(Source records)
(** The writes of [loadConnections], target by target. *)
Lemma loadConnections_writes (cfg : Configuration EF) (w : World EF) :
  List.length (entries_of_workspace cfg) <= 1 ->
  exists new : list (Effect EF),
    trace (snd (loadConnections validate cfg w)) = trace w ++ new
    /\ writes_at Workspace new
       = map (fun k => (k, undefined))
           ["databricks.connections";
            "databricks.connection.default.displayName";
            "databricks.connection.default.cloudProvider";
            "databricks.connection.default.apiRootUrl";
            "databricks.connection.default.personalAccessToken";
            "databricks.connection.default.localSyncFolder";
            "databricks.connection.default.databricksConnectJars";
            "databricks.connection.default.pythonInterpreter";
            "databricks.connection.default.port";
            "databricks.connection.default.organizationId";
            "databricks.connection.default.exportFormats";
            "databricks.connection.default.useCodeCells"]
    /\ map fst (writes_at Global new) = ["databricks.userWorkspaceConfigurations"]
    /\ writes_at WorkspaceFolder new = []
    /\ error_messages new = [].
Proof.
  intros H.
  unfold loadConnections, updateUserWorkspaceConfig, getConnectionsFromUserConfig,
    CurrentUserWorkspaceConfiguration, AllUserWorkspaceConfigurations,
    getConnectionsFromWorkspace.
  unfold entries_of_workspace, has_guid, current_guid in *.
  destruct cfg as [[[g|] la] cons dflt all newGuid]; cbn [cfg_workspaceConfiguration
    cfg_connections cfg_userWorkspaceConfigurations Helper_newGuid workspaceGuid
    lastActiveConnection] in *; run.
  all: match goal with
       | |- context [getDefaultConnectionFromWorkspace ?v ?c] =>
           generalize (getDefaultConnectionFromWorkspace v c); intros [d|]
       end; run.
  all: destruct (filter _ all) as [|a [|b l]]; cbn [List.length] in H; try lia;
       cbn [List.length Nat.eqb nth_error]; run.
  all: try (destruct (includes _ (displayName d)); cbn [negb]; run).
  all: cbn [snd trace]; repeat rewrite <- (app_assoc (trace w)); cbn [app].
  all: eexists; split; [reflexivity|].
  all: cbn; auto.
Qed.

(** X8.  At the workspace scope a successful [loadConnections] only
    clears: it writes [undefined] to the key of the explicit list and to the
    eleven keys of the default connection, and nothing else; its one other
    write goes to the global scope. *)
Theorem load_clears_workspace_keys (cfg : Configuration EF) (w : World EF) :
  List.length (entries_of_workspace cfg) <= 1 ->
  exists new : list (Effect EF),
    trace (snd (loadConnections validate cfg w)) = trace w ++ new
    /\ (forall k v, In (k, v) (writes_at Workspace new) -> v = undefined)
    /\ map fst (writes_at Workspace new)
       = ["databricks.connections";
          "databricks.connection.default.displayName";
          "databricks.connection.default.cloudProvider";
          "databricks.connection.default.apiRootUrl";
          "databricks.connection.default.personalAccessToken";
          "databricks.connection.default.localSyncFolder";
          "databricks.connection.default.databricksConnectJars";
          "databricks.connection.default.pythonInterpreter";
          "databricks.connection.default.port";
          "databricks.connection.default.organizationId";
          "databricks.connection.default.exportFormats";
          "databricks.connection.default.useCodeCells"]
    /\ map fst (writes_at Global new) = ["databricks.userWorkspaceConfigurations"]
    /\ writes_at WorkspaceFolder new = [].
Proof.
  intros H.
  destruct (loadConnections_writes cfg w H) as [new [Ht [Hw [Hg [Hf _]]]]].
  exists new. split; [exact Ht|].
  rewrite Hw. split; [|split; [reflexivity|split; [exact Hg|exact Hf]]].
  intros k v Hin. apply in_map_iff in Hin. destruct Hin as [k' [E _]].
  now injection E as _ <-.
Qed.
(End Source records)
_About this exercise_.
Type out the entries once more, precisely.

_Result of the exercise_.
(** The writes of [loadConnections], target by target. *)
Lemma loadConnections_writes (cfg : Configuration EF) (w : World EF) :
  List.length (entries_of_workspace cfg) <= 1 ->
  exists new : list (Effect EF),
    trace (snd (loadConnections validate cfg w)) = trace w ++ new
    /\ writes_at Workspace new
       = map (fun k => (k, undefined))
           ["databricks.connections";
            "databricks.connection.default.displayName";
            "databricks.connection.default.cloudProvider";
            "databricks.connection.default.apiRootUrl";
            "databricks.connection.default.personalAccessToken";
            "databricks.connection.default.localSyncFolder";
            "databricks.connection.default.databricksConnectJars";
            "databricks.connection.default.pythonInterpreter";
            "databricks.connection.default.port";
            "databricks.connection.default.organizationId";
            "databricks.connection.default.exportFormats";
            "databricks.connection.default.useCodeCells"]
    /\ map fst (writes_at Global new) = ["databricks.userWorkspaceConfigurations"]
    /\ writes_at WorkspaceFolder new = []
    /\ error_messages new = [].
Proof.
  intros H.
  unfold loadConnections, updateUserWorkspaceConfig, getConnectionsFromUserConfig,
    CurrentUserWorkspaceConfiguration, AllUserWorkspaceConfigurations,
    getConnectionsFromWorkspace.
  unfold entries_of_workspace, has_guid, current_guid in *.
  destruct cfg as [[[g|] la] cons dflt all newGuid]; cbn [cfg_workspaceConfiguration
    cfg_connections cfg_userWorkspaceConfigurations Helper_newGuid workspaceGuid
    lastActiveConnection] in *; run.
  all: match goal with
       | |- context [getDefaultConnectionFromWorkspace ?v ?c] =>
           generalize (getDefaultConnectionFromWorkspace v c); intros [d|]
       end; run.
  all: destruct (filter _ all) as [|a [|b l]]; cbn [List.length] in H; try lia;
       cbn [List.length Nat.eqb nth_error]; run.
  all: try (destruct (includes _ (displayName d)); cbn [negb]; run).
  all: cbn [snd trace]; repeat rewrite <- (app_assoc (trace w)); cbn [app].
  all: eexists; split; [reflexivity|].
  all: cbn; auto.
Qed.

(** X8.  At the workspace scope a successful [loadConnections] only
    clears: it writes [undefined] to the key of the explicit list and to the
    eleven keys of the default connection, and nothing else; its one other
    write goes to the global scope. *)
Theorem load_clears_workspace_keys (cfg : Configuration EF) (w : World EF) :
  List.length (entries_of_workspace cfg) <= 1 ->
  exists new : list (Effect EF),
    trace (snd (loadConnections validate cfg w)) = trace w ++ new
    /\ (forall k v, In (k, v) (writes_at Workspace new) -> v = undefined)
    /\ map fst (writes_at Workspace new)
       = ["databricks.connections";
          "databricks.connection.default.displayName";
          "databricks.connection.default.cloudProvider";
          "databricks.connection.default.apiRootUrl";
          "databricks.connection.default.personalAccessToken";
          "databricks.connection.default.localSyncFolder";
          "databricks.connection.default.databricksConnectJars";
          "databricks.connection.default.pythonInterpreter";
          "databricks.connection.default.port";
          "databricks.connection.default.organizationId";
          "databricks.connection.default.exportFormats";
          "databricks.connection.default.useCodeCells"]
    /\ map fst (writes_at Global new) = ["databricks.userWorkspaceConfigurations"]
    /\ writes_at WorkspaceFolder new = [].
Proof.
  intros H.
  destruct (loadConnections_writes cfg w H) as [new [Ht [Hw [Hg [Hf _]]]]].
  exists new. split; [exact Ht|].
  rewrite Hw. split; [|split; [reflexivity|split; [exact Hg|exact Hf]]].
  intros k v Hin. apply in_map_iff in Hin. destruct Hin as [k' [E _]].
  now injection E as _ <-.
Qed.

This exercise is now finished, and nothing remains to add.